Saletan blends memoir and history in this debut nonfiction work.
“My Russian grandmother was a revolutionary,” the author declares in the book’s opening chapter. Though she had lived in the United States for decades and spoke pristine English, Eda Grigorievna Bamuner remained Saletan’s “Russian grandmother.” Contrasted with the author’s monotonous, Cold War–era Long Island suburban upbringing, Bamuner’s personal history as a revolutionary in tsarist Russia was rife with political drama and international intrigue (her incredible story includes escaping political exile and a love affair with a hero of the Russian Revolution). Intimately tied to her motherland, Bamuner made multiple trips back to Soviet Russia between the 1920s and 1960s. A medical doctor by trade (who returned to college to study Russian), Saletan has a firm command of both U.S. and Soviet history. The well-crafted narrative blends the author’s personal memoir with a more expansive family history; the story is supplemented by interviews with the author’s Russian family and archival research conducted by Saletan himself in Russian libraries following the fall of the Soviet Union. One of the book’s strengths is its juxtaposition of life in America with life in the Soviet Union; the author recalls accompanying his grandmother on a visit to a relative in Leningrad, a “crumbling but still darkly imposing city,” at the height of the Cold War.
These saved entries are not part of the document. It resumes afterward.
Lemma names_dalloc (st : pmem) (id m pos n : Z) : names st id m pos -> 0 <= n <= 272 -> pos + 272 <= names_size -> INA_MEM_ALIGN_N n 16 <= 272 ->
  exists st' : pmem, ina_mempool_dalloc malloc_ok garbage st id n = Some (st', Ok (Ptr m pos)) /\ blocks st' = blocks st /\
    (0 <= INA_MEM_ALIGN_N n 16 -> names st' id m (pos + INA_MEM_ALIGN_N n 16)).
Proof.
  intros [(p & Hp & Hal & Hch & Hend & Hm & Hpos & Hcur) Hb Hid Hr] Hn Hroom Hsz. assert (names_size = 1048576) as Hns by reflexivity.
  pose proof (align_n_range n 16 ltac:(lia)) as Hrn. unfold ina_mempool_dalloc, ina_mempool_get_alignment, get. rewrite Hp. cbn [mbind option_bind]. rewrite Hal.
  unfold ina_mempool_dalloc_aligned. cbn [negb Z.ltb Z.compare]. unfold chain_fuel. cbn [dalloc_retry]. unfold get. rewrite Hp. cbn [mbind option_bind].
  rewrite Hcur, Hp. cbn [mbind option_bind]. unfold does_not_fit. rewrite (wrap_small 64), Hend, Hpos by (unfold in_width; lia).
  rewrite !(proj2 (Z.ltb_ge _ _)) by lia. cbn [orb mbind option_bind]. unfold take_bottom, get. rewrite Hp. cbn [mbind option_bind].
  rewrite Hcur, Hp. cbn [mbind option_bind]. rewrite (upd_eq st id _ p Hp). cbn [mbind option_bind]. rewrite (wrap_small 64), Hpos, Hm by (unfold in_width; lia).
  eexists. split; [reflexivity|]. split; [done|]. intros H0. split; cbn [pools blocks]; [|done|done|lia].
  exists (with_pos p (pos + INA_MEM_ALIGN_N n 16)). by rewrite lookup_insert_eq.
Qed.
Lemma names_same (st st' : pmem) (id m pos : Z) : pools st' = pools st -> StrPool.same_shape st st' -> names st id m pos -> names st' id m pos.
Proof.
  intros Hp Hs [H1 (b & Hb & Hl) H3 H4]. split; [by rewrite Hp| |done|done]. specialize (Hs m). rewrite Hb in Hs. cbn in Hs.
  destruct (blocks st' !! m) as [b'|]; [|done]. exists b'. split; [done|]. injection Hs as ->. done.
Qed.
While the author’s story is fascinating—especially his experiences with the newly opened Russian archives during the nation’s brief interlude of openness prior to the surge of authoritarianism in the 2000s—what makes this book truly stand out is Saletan’s contextualization of family history within 20th-century world events. The work not only tells the dramatic story of his grandmother, but also offers astute commentary on the nature of historical research, memory, and the power of identity. The engaging text is accompanied by family photos and English translations of primary sources that complement the book’s absorbing narrative.
A powerful reflection on identity, family, and history.